[Data records]
··········

Lemma insertBeforeTag_ascii lr body script :
  is_ascii body = true -> exists out, insertBeforeTag lr body script = Some out /\ spliced body script out.
Proof.
  intros Ha. unfold insertBeforeTag. rewrite bytes_ToLower_ascii by done. unfold splice_index.
  assert (Hcut : forall tag i, Index (ToLower body) tag = Some i -> exists a b, slice_at i body = Some (a, b) /\ body = a +:+ b /\
    before_first tag (ToLower body) (ToLower a) (ToLower b)).
  { intros tag i Hi. pose proof (Index_spec (ToLower body) tag) as Hs. rewrite Hi in Hs. destruct Hs as (a' & b' & Hb & Hl).
    assert (Hle := Index_bound _ _ _ Hi). rewrite ToLower_length in Hle.
    destruct (slice_at_spec i body) as (a & b & Hsl & -> & Hla); [lia|]. exists a, b. split; [done|]. split; [done|].
    rewrite ToLower_app in Hb. destruct (sapp_length_inj (ToLower a) (ToLower b) a' b') as [<- <-]; [by destruct Hb|by rewrite ToLower_length, Hla|].
    by rewrite ToLower_app. }
  destruct (Index (ToLower body) "</head>") as [i|] eqn:Hh.
  - destruct (Hcut _ _ Hh) as (a & b & -> & Hab & Hbf). eexists. split; [done|]. exists a, b. auto.
  - apply Index_None_Contains in Hh. destruct (Index (ToLower body) "</body>") as [i|] eqn:Hb.
    + change (default 0%nat (Some i)) with i. destruct (Hcut _ _ Hb) as (a & b & -> & Hab & Hbf).
      eexists. split; [done|]. exists a, b. auto 6.
    + apply Index_None_Contains in Hb. cbn [slice_at default]. eexists. split; [done|]. exists "", body. split; [done|]. split; [done|]. right. split; [done|]. by right.
Qed.

(** ** The script stays a script *)

Fixpoint count_byte (c : ascii) (s : string) : nat :=
  match s with
  | "" => O
  | String d s' => ((if Ascii.eqb c d then 1 else 0) + count_byte c s')%nat
  end.
(** Decoding undoes encoding of the values JSON carries ([clean] excludes text
    that is not UTF-8, which the encoder rewrites, and years past 9999, which it
    refuses); a document is never empty; parsing undoes the text of a duration. *)
Class WireLaws `{Wire} := {
  w_clean : forall t, wval t -> Prop;
  decode_encode : forall t v, w_clean t v -> exists b, w_encode t v = Some b /\ b <> "" /\ w_decode t b = Some v;
  ParseDuration_String : forall d, ParseDuration (Duration_String d) = Some d;
  Duration_String_ne : forall d, Duration_String d <> "";
}.

(** The parts of a request and of a response that are used. *)
Record httpRequest := MkHttpRequest { hq_Method : string; hq_Path : string; hq_Headers : Auth.Request; hq_Body : string }.
Record httpResponse := MkHttpResponse { hr_StatusCode : Z; hr_Body : string }.

Definition StatusText (code : Z) : string :=
  if code =? 200 then "OK" else if code =? 400 then "Bad Request" else if code =? 401 then "Unauthorized"
  else if code =? 403 then "Forbidden" else if code =? 404 then "Not Found" else if code =? 405 then "Method Not Allowed"
  else if code =? 500 then "Internal Server Error" else "".

(** [Response.Status]. *)
Definition status_line (code : Z) : string := Itoa code +:+ " " +:+ StatusText code.

Section Handler.
Context `{Wire} {S : Type}.

(** An encoding error leaves the body empty. *)
Definition writeJSON (t : wty) (status : Z) (v : wval t) : httpResponse := MkHttpResponse status (default "" (w_encode t v)).
Definition writeError (status : Z) (msg : string) : httpResponse := writeJSON WText status msg.

Definition jsonHandler (Req Resp : wty) (fn : wval Req -> go S string (wval Resp)) (r : httpRequest) : S -> S * httpResponse :=
  fun s =>
    match (if String.eqb (hq_Body r) "" then wzero Req else w_decode Req (hq_Body r)) with
    | None => (s, writeError 400 "decoding request")
    | Some req =>
        match fn req s with
        | (s', Err e) => (s', writeError 500 e)
        | (s', Ok resp) => (s', writeJSON Resp 200 resp)
        end
    end.

(** The function of the create-spoke route. *)
Definition serve_create_spoke (b : Backend S) (p : string) (req : createSpokeRequest) : go S string SpokeEnrollment :=
  fun s =>
    match (if String.eqb (cq_TTL req) "" then Some 0 else ParseDuration (cq_TTL req)) with
    | None => (s, Err ("invalid ttl " +:+ cq_TTL req))
    | Some ttl => b _ p (CallCreateSpoke (cq_Name req) (cq_Backend req) ttl) s
    end.

(** The result of a lookup with its flag as one struct. *)
Definition serve_lookup (b : Backend S) (p : string) (boxID : string) : go S string lookupBoxResponse :=
  let* r := b _ p (CallLookupByBoxID boxID) in go_ret (MkLookupBoxResponse r.1 r.2).

(** The routes of [NewHandler]; [p] is the principal of the context. *)
Definition routes (b : Backend S) (p : string) : list (string * (httpRequest -> S -> S * httpResponse)) :=
  [(PathCreateBox, jsonHandler WCreateBoxRequest WSession (fun opts => b _ p (CallCreateBox opts)));
   (PathLookupBox, jsonHandler WText WLookup (serve_lookup b p));
   (PathListBoxes, jsonHandler WEmpty WBoxes (fun _ => b _ p CallListBoxes));
   (PathSpokeStatuses, jsonHandler WEmpty WSpokes (fun _ => b _ p CallSpokeStatuses));
   (PathCreateSpoke, jsonHandler WCreateSpokeRequest WSpoke (serve_create_spoke b p));
   (PathDropSpoke, jsonHandler WText WEmpty (fun name => b _ p (CallDropSpoke name)));
   (PathSetDefaultSpoke, jsonHandler WText WEmpty (fun name => b _ p (CallSetDefaultSpoke name)));
   (PathListJoinTokens, jsonHandler WEmpty WTokens (fun _ => b _ p CallListJoinTokens));
   (PathRevokeJoinToken, jsonHandler WText WEmpty (fun id => b _ p (CallRevokeJoinToken id)));
   (PathRegenerateJoinToken, jsonHandler WText WSpoke (fun id => b _ p (CallRegenerateJoinToken id)));
   (PathDestroyBox, jsonHandler WText WEmpty (fun id => b _ p (CallDestroyBox id)));
   (PathPauseBox, jsonHandler WText WEmpty (fun id => b _ p (CallPauseBox id)));
   (PathResumeBox, jsonHandler WText WEmpty (fun id => b _ p (CallResumeBox id)));
   (PathBoxExec, jsonHandler WBoxExecRequest WResult (fun q => b _ p (CallBoxExec (xq_BoxID q) (xq_Command q))));
   (PathProxyEnabled, jsonHandler WEmpty WEnabled (fun _ => b _ p CallProxyEnabled));
   (PathCreateProxy, jsonHandler WCreateProxyRequest WProxy
      (fun q => b _ p (CallCreateProxy (pq_BoxID q) (pq_Port q) (pq_Description q))));
   (PathDeleteProxy, jsonHandler WBoxPort WEmpty (fun q => b _ p (CallDeleteProxy (bq_BoxID q) (bq_Port q))));
   (PathListProxies, jsonHandler WText WProxies (fun id => b _ p (CallListProxies id)));
   (PathPingProxy, jsonHandler WBoxPort WPing (fun q => b _ p (CallPingProxy (bq_BoxID q) (bq_Port q))))].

··········

• YOUR TASK
Reproduce, exactly as they stand in the data above, the lines from the one that holds "assert (Hcut : forall" to the one that holds "assert (Hle := Index_bound", inclusive.

• RESPONSE TO THIS TASK
  assert (Hcut : forall tag i, Index (ToLower body) tag = Some i -> exists a b, slice_at i body = Some (a, b) /\ body = a +:+ b /\
    before_first tag (ToLower body) (ToLower a) (ToLower b)).
  { intros tag i Hi. pose proof (Index_spec (ToLower body) tag) as Hs. rewrite Hi in Hs. destruct Hs as (a' & b' & Hb & Hl).
    assert (Hle := Index_bound _ _ _ Hi). rewrite ToLower_length in Hle.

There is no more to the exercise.